::: Material for the task
Lemma update_content_merge_witness :
  (* the two pairs of merges, on a freshly constructed TOML store *)
  (fst (get_content toml_store (fresh Ref.codec "toml")) = inr (PyDict ∅) ∧
   (∃ fs1 fs2,
      update_content toml_store (PyDict {["a" := PyInt 1]})
        (fresh Ref.codec "toml") = (inr tt, fs1) ∧
      update_content toml_store (PyDict {["b" := PyInt 2]}) fs1 = (inr tt, fs2) ∧
      fst (get_content toml_store fs2)
        = inr (PyDict {["a" := PyInt 1; "b" := PyInt 2]})) ∧
   (∃ fs1 fs2,
      update_content toml_store (PyDict {["a" := PyInt 1]})
        (fresh Ref.codec "toml") = (inr tt, fs1) ∧
      update_content toml_store (PyDict {["a" := PyInt 2]}) fs1 = (inr tt, fs2) ∧
      fst (get_content toml_store fs2) = inr (PyDict {["a" := PyInt 2]}))) ∧
  (* a nested mapping is replaced, not merged, on a JSON store *)
  (fst (get_content json_store json_written) = inr (PyDict settings) ∧
   ∃ fs' m,
     update_content json_store
       (PyDict {["limits" := PyDict {["depth" := PyInt 9]}]})
       json_written = (inr tt, fs') ∧
     get_content json_store fs' = (inr (PyDict m), fs') ∧
     m !! "limits" = Some (PyDict {["depth" := PyInt 9]}) ∧
     m !! "name" = Some (PyStr "demo")).
Proof.
  assert (∀ m, (∃ text, tomli_w_dumps m = Some text ∧
                        tomllib_loads text = Some m) →
               representable (file_type toml_store) (Some 2%nat) m) as Ht
    by (intros m Hm; right; split; [reflexivity | exact Hm]).
  assert (fst (get_content toml_store (fresh Ref.codec "toml"))
          = inr (PyDict ∅)) as Hg by (vm_compute; reflexivity).
  destruct (update_content_merge toml_store (fresh Ref.codec "toml"))
    as (_ & Hab & Haa).
  split; [split; [exact Hg | split] |].
  - apply Hab; [apply Ht | apply Ht | exact Hg];
      eexists; (split; [vm_compute; reflexivity |]); vm_compute; reflexivity.
  - apply Haa; [apply Ht | apply Ht | exact Hg];
      eexists; (split; [vm_compute; reflexivity |]); vm_compute; reflexivity.
  - assert (fst (get_content json_store json_written) = inr (PyDict settings))
      as Hs by (vm_compute; reflexivity).
    split; [exact Hs |].
    destruct (update_content_merge json_store json_written) as (Hmerge & _ & _).
    destruct (Hmerge settings {["limits" := PyDict {["depth" := PyInt 9]}]})
      as (fs' & m & Hu & Hr & Hk);
      [left; split; vm_compute; reflexivity | exact Hs |].
    exists fs', m. split; [exact Hu | split; [exact Hr |]].
    split; [apply (Hk "limits") | apply (Hk "name")].
Defined.

(** C3, on a mapping that holds [None], a value TOML has no type for and
    [tomli_w] rejects: [add_content] on a TOML store raises the writer's
    [TypeError] and not the [ValueError] of line 91, which is what the
    method's docstring announces for contents that are not valid TOML; the
    file, which held a mapping, is left empty. *)
Theorem add_content_toml_none_raises_TypeError :
  file_type toml_store = ".toml" ∧
  path_usable toml_store toml_written ∧
  fst (get_content toml_store toml_written) = inr (PyDict settings) ∧
  toml_write_fails (PyDict settings_with_none) ∧
  add_content toml_store (PyDict settings_with_none) toml_written
    = (inl TypeError, {[ file_path toml_store := File "" ]}) ∧
  ¬ ∃ text, fst (add_content toml_store (PyDict settings_with_none) toml_written)
            = inl (InvalidSerialization text).
Proof.
  assert (add_content toml_store (PyDict settings_with_none) toml_written
          = (inl TypeError, {[ file_path toml_store := File "" ]})) as Hrun
    by (vm_compute; reflexivity).
  split; [reflexivity |]. split; [by vm_compute |].
  split; [vm_compute; reflexivity |].
  split; [left; vm_compute; reflexivity |].
  split; [exact Hrun |].
  intros [text Ht]. rewrite Hrun in Ht. discriminate Ht.
Qed.

Lemma update_content_toml_truncates_witness :
  file_type toml_store = ".toml" ∧
  fst (get_content toml_store toml_written) = inr (PyDict settings) ∧
  toml_write_fails (PyDict ({["timeout" := PyNone]} ∪ settings)) ∧
  ∃ e, update_content toml_store (PyDict {["timeout" := PyNone]}) toml_written
       = (inl e, <[file_path toml_store := File ""]> toml_written).
Proof.
  assert (fst (get_content toml_store toml_written) = inr (PyDict settings))
    as Hg by (vm_compute; reflexivity).
  assert (toml_write_fails (PyDict ({["timeout" := PyNone]} ∪ settings)))
    as Hf by (left; vm_compute; reflexivity).
  split; [reflexivity |]. split; [exact Hg |]. split; [exact Hf |].
  exact (update_content_toml_truncates toml_store toml_written settings
           {["timeout" := PyNone]} eq_refl Hg Hf).
Defined.

Lemma init_keeps_existing_file_witness :
  with_old_file !! derived_path "/home/user" "settings" "json" (Some "/etc/app")
    = Some (File "{}") ∧
  snd (__init__ "/home/user" "settings" "json" (Some "/etc/app") with_old_file)
    !! derived_path "/home/user" "settings" "json" (Some "/etc/app")
    = Some (File "{}") ∧
  snd (__init__ "/home/user" "settings" "json" (Some "/etc/app") with_old_file)
    = with_old_file.
Proof.
  assert (with_old_file
            !! derived_path "/home/user" "settings" "json" (Some "/etc/app")
          = Some (File "{}")) as Hc by (vm_compute; reflexivity).
  destruct (init_keeps_existing_file "/home/user" "settings" "json"
              (Some "/etc/app") with_old_file "{}" Hc) as [Hkeep Hsame].
  split; [exact Hc |]. split; [exact Hkeep |].
  apply Hsame. vm_compute. eauto.
Defined.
::::::
Where a line of the data holds "which", show that line.

    [TypeError] and not the [ValueError] of line 91, which is what the
    file, which held a mapping, is left empty. *)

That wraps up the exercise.